Rong Khaw is a Consultant Plastic Surgeon based at the Department of Plastic Reconstructive Surgery of Countess of Chester Hospital. Her special interest includes hand & breast reconstructive surgery.
Abstract
Background: Incidence of malignant melanoma in the UK has quadrupled since 1970s and accounts for 90% of skin cancer mortality. Atypical melanoma is often mistaken clinically for other skin tumours such as pigmented basal cell carcinoma, pyogenic granuloma or even seborrheic keratosis. The case report highlights the uncommon clinical features of this aggressive skin cancer.
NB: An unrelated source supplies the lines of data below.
Lemma sum_of_nonneg {A} (f : A → Z) l : (∀ x, x ∈ l → 0 ≤ f x) → 0 ≤ sum_of f l.
Proof.
  unfold sum_of. induction l as [|x l IH]; intros Hf; simpl; [done|].
  pose proof (Hf x ltac:(left)). enough (0 ≤ foldr Z.add 0 (map f l)) by lia.
  apply IH. intros y Hy. apply Hf. by right.
Qed.
Lemma sum_of_app {A} (f : A → Z) l k : sum_of f (l ++ k) = sum_of f l + sum_of f k.
Proof. unfold sum_of. induction l; simpl; lia. Qed.
Lemma sum_of_perm {A} (f : A → Z) l k : l ≡ₚ k → sum_of f l = sum_of f k.
Proof. unfold sum_of. intros Hp. induction Hp; simpl; lia. Qed.
Lemma sum_of_submseteq {A} (f : A → Z) l k : (∀ x, x ∈ k → 0 ≤ f x) →
  l ⊆+ k → sum_of f l ≤ sum_of f k.
Proof.
  intros Hf [j Hj]%submseteq_Permutation. rewrite (sum_of_perm _ _ _ Hj), sum_of_app.
  assert (0 ≤ sum_of f j); [|lia]. apply sum_of_nonneg. intros x Hx. apply Hf.
  rewrite Hj. apply elem_of_app. by right.
Qed.

(** Inverts every hypothesis of the shape [bind ... = Ok _]. *)
Ltac inv_ok :=
  repeat match goal with
  | H : (_ ≫= _) = Ok _ |- _ =>
      apply bind_Ok in H; destruct H as (? & ? & H); cbn beta in H
  | H : mret _ = Ok _ |- _ => unfold mret, outcome_ret in H
  | H : fail_if _ _ = Ok _ |- _ => apply fail_if_Ok in H
  | H : map_err _ _ = Ok _ |- _ => apply map_err_Ok in H
  | H : or_panic _ = Ok _ |- _ => apply or_panic_Ok in H
  | H : ok_or _ _ = Ok _ |- _ => apply ok_or_Ok in H
  | H : Ok _ = Ok _ |- _ => injection H as H; try subst
  | H : Err _ = Ok _ |- _ => discriminate H
  | H : Panic = Ok _ |- _ => discriminate H
  end.

(** Case analysis on the test of the goal or of a hypothesis. *)
Tactic Notation "case_if" "as" ident(H) :=
  match goal with
  | |- context [if ?c then _ else _] => destruct c eqn:H
  | _ : context [if ?c then _ else _] |- _ => destruct c eqn:H
  end.
Tactic Notation "case_if" :=
  match goal with
  | |- context [if ?c then _ else _] => destruct c eqn:?
  | H : context [if ?c then _ else _] |- _ => destruct c eqn:?
  end.

(** ** Stateful code

    Code that mutates a state of type [S] and returns [Result<A, E>]: the state
    changes made before an error or a panic remain. *)
Definition st (S E A : Type) : Type := S → S * outcome E A.

#[export] Instance st_ret S E : MRet (st S E) := λ A a s, (s, Ok a).
#[export] Instance st_bind S E : MBind (st S E) := λ A B f m s,
  match m s with
  | (s, Ok a) => f a s
  | (s, Err e) => (s, Err e)
  | (s, Panic) => (s, Panic)
  end.
Definition lift {S E A} (m : outcome E A) : st S E A := λ s, (s, m).
Definition get_st {S E} : st S E S := λ s, (s, Ok s).
Definition put_st {S E} (s : S) : st S E unit := λ _, (s, Ok tt).
Definition modify_st {S E} (f : S → S) : st S E unit := λ s, (f s, Ok tt).

Lemma st_bind_Ok {S E A B} (m : st S E A) (f : A → st S E B) s s' b :
  (m ≫= f) s = (s', Ok b) ↔ ∃ s1 a, m s = (s1, Ok a) ∧ f a s1 = (s', Ok b).
Proof. unfold mbind, st_bind. destruct (m s) as [s1 []]; naive_solver. Qed.
Lemma st_bind_eq {S E A B} (m : st S E A) (f : A → st S E B) s s1 a :
  m s = (s1, Ok a) → (m ≫= f) s = f a s1.
Proof. unfold mbind, st_bind. by intros ->. Qed.
Lemma st_bind_Err {S E A B} (m : st S E A) (f : A → st S E B) s s1 e :
  m s = (s1, Err e) → (m ≫= f) s = (s1, Err e).
Proof. unfold mbind, st_bind. by intros ->. Qed.

(** Hoare triples: from a state with the invariant [I] and the precondition
    [P], the final state, also after an error or a panic, has [I] and is
    related by [R] to the first; a returned value satisfies [Q]. *)
Section triples.
Context {S E : Type} (I : S → Prop) (R : S → S → Prop) {HR : PreOrder R}.

Definition triple {A} (P : S → Prop) (m : st S E A) (Q : A → S → Prop) : Prop :=
  ∀ s, I s → P s → I (m s).1 ∧ R s (m s).1 ∧ ∀ a, (m s).2 = Ok a → Q a (m s).1.

Lemma triple_bind {A B} P (m : st S E A) (f : A → st S E B) Q Q' :
  triple P m Q → (∀ a, triple (Q a) (f a) Q') → triple P (m ≫= f) Q'.
Proof using HR.
  intros Hm Hf s Hi Hp. destruct (Hm s Hi Hp) as (Hi1 & Hr1 & Hq). unfold mbind, st_bind.
  destruct (m s) as [s1 [a|e|]]; simpl in *; [|done..].
  destruct (Hf a s1 Hi1 (Hq a eq_refl)) as (Hi2 & Hr2 & Hq'). split_and!; [done|by etrans|done].
Qed.
Lemma triple_ret {A} P (a : A) Q : (∀ s, I s → P s → Q a s) → triple P (mret a) Q.
Proof using HR. intros Hq s Hi Hp. split_and!; [done|done|]. intros ? [= <-]. by apply Hq. Qed.
Lemma triple_lift {A} P (m : outcome E A) : triple P (lift m) (λ a s, m = Ok a ∧ P s).
Proof using HR. intros s Hi Hp. by split_and!. Qed.
Lemma triple_get P : triple P get_st (λ a s, a = s ∧ P s).
Proof using HR. intros s Hi Hp. split_and!; [done|done|]. by intros ? [= <-]. Qed.
Lemma triple_get_bind {B} P (f : S → st S E B) Q :
  (∀ self, triple (λ s, s = self ∧ P s) (f self) Q) → triple P (get_st ≫= f) Q.
Proof using Type. intros Hf s Hi Hp. by apply (Hf s). Qed.
Lemma triple_lift_bind {A B} P (m : outcome E A) (f : A → st S E B) Q :
  (∀ a, m = Ok a → triple P (f a) Q) → triple P (lift m ≫= f) Q.
Proof using HR.
  intros Hf s Hi Hp. unfold mbind, st_bind, lift. destruct m as [a|e|]; [by apply Hf|by split_and!..].
Qed.
Lemma triple_modify P (f : S → S) Q :
  (∀ s, I s → P s → I (f s) ∧ R s (f s) ∧ Q tt (f s)) → triple P (modify_st f) Q.
Proof using HR. intros Hf s Hi Hp. destruct (Hf s Hi Hp) as (? & ? & ?). split_and!; [done..|]. by intros [] _. Qed.
Lemma triple_weaken {A} P P' (m : st S E A) Q Q' :
  triple P' m Q' → (∀ s, I s → P s → P' s) → (∀ a s, I s → Q' a s → Q a s) → triple P m Q.
Proof using HR.
  intros Hm HP HQ s Hi Hp. destruct (Hm s Hi (HP s Hi Hp)) as (? & ? & Hq). split_and!; [done..|].
  intros a Ha. auto.
Qed.
(** What [R] preserves can be assumed and concluded beside a triple. *)
Lemma triple_frame {A} P (m : st S E A) Q (F : S → Prop) :
  (∀ s s', R s s' → F s → F s') → triple P m Q → triple (λ s, P s ∧ F s) m (λ a s, Q a s ∧ F s).
Proof using HR.
  intros HF Hm s Hi [Hp Hf]. destruct (Hm s Hi Hp) as (? & ? & Hq). split_and!; [done..|].
  intros a Ha. split; [auto|by eapply HF].
Qed.
Lemma triple_if {A} P (b : bool) (m k : st S E A) Q :
  (b = true → triple P m Q) → (b = false → triple P k Q) → triple P (if b then m else k) Q.
Proof using HR. destruct b; auto. Qed.
End triples.

(** Triples with one invariant, about the returned value only. *)
Definition keeps {S E A} (P : S → Prop) (m : st S E A) (Q : A → Prop) : Prop :=
  triple P (λ _ _, True) (λ _, True) m (λ a _, Q a).

#[export] Instance true_preorder {S} : PreOrder (λ _ _ : S, True).
Proof. by split. Qed.

Lemma keeps_bind {S E A B} (P : S → Prop) (m : st S E A) (f : A → st S E B) Q R :
  keeps P m Q → (∀ a, Q a → keeps P (f a) R) → keeps P (m ≫= f) R.
Proof.
  intros Hm Hf. eapply triple_bind; [apply _|exact Hm|]. intros a s Hs Ha. by apply Hf.
Qed.
Lemma keeps_ret {S E A} (P : S → Prop) (a : A) (Q : A → Prop) : Q a → keeps (E:=E) P (mret a) Q.
Proof. intros Ha. by apply triple_ret; [apply _|]. Qed.
Lemma keeps_lift {S E A} (P : S → Prop) (m : outcome E A) : keeps P (lift m) (λ a, m = Ok a).
Proof. intros s Hs _. by split_and!. Qed.
Lemma keeps_get {S E} (P : S → Prop) : keeps (E:=E) P get_st P.
Proof. intros s Hs _. split_and!; [done..|]. by intros ? [= <-]. Qed.
Lemma keeps_modify {S E} (P : S → Prop) (f : S → S) : (∀ s, P s → P (f s)) → keeps (E:=E) P (modify_st f) (λ _, True).
Proof. intros Hf s Hs _. split_and!; [by apply Hf|done..]. Qed.
Lemma keeps_weaken {S E A} (P : S → Prop) (m : st S E A) (Q R : A → Prop) :
  keeps P m Q → (∀ a, Q a → R a) → keeps P m R.
Proof. intros Hm HQ. eapply triple_weaken; [apply _|exact Hm|done|]. intros a s _. apply HQ. Qed.
Lemma keeps_state {S E A} (P : S → Prop) (m : st S E A) Q s : keeps P m Q → P s → P (m s).1.
Proof. intros Hm Hs. by destruct (Hm s Hs I). Qed.

(** ** Machine integers *)

(** Unsigned machine integers are integers; wrap-around is written out. *)
Definition wrap (w z : Z) : Z := z mod 2 ^ w.
Abbreviation u64_max := (2 ^ 64 - 1).
Abbreviation u32_max := (2 ^ 32 - 1).

(** [wrapping_add], [wrapping_sub], [wrapping_mul], [rotate_left] of [u64]. *)
Definition wrapping_add (a b : Z) : Z := wrap 64 (a + b).
Definition wrapping_sub (a b : Z) : Z := wrap 64 (a - b).
Definition wrapping_mul (a b : Z) : Z := wrap 64 (a * b).
Definition rotate_left (a n : Z) : Z :=
  Z.lor (wrap 64 (Z.shiftl a n)) (Z.shiftr a (64 - n)).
Case report: An 83-year-old woman was referred for a suspected squamous cell carcinoma on her chin. She reported a 5-week history of an itchy nodule which did not change in size or bled. She was previously treated for actinic keratosis to her right lower eyelid. She has neither personal nor family history of skin cancer and reports spending 14 years in Middle East earlier in her life. Examination revealed a 1cm well defined, skin coloured, keratotic nodule with central ulceration which scored only two out of seven points on Glasgow checklist for skin cancers. Excision biopsy results revealed a focally ulcerating, superficial spreading non-pigmented melanoma with Breslow thickness 2.5mm.
Conclusion: Uncommon presentations of malignant melanoma are pedunculated, polypoid, amelanotic or hyperkeratotic. It is of paramount importance that clinicians are familiar with rare variations as this could alter the referral pathway, biopsy methods and subsequent management.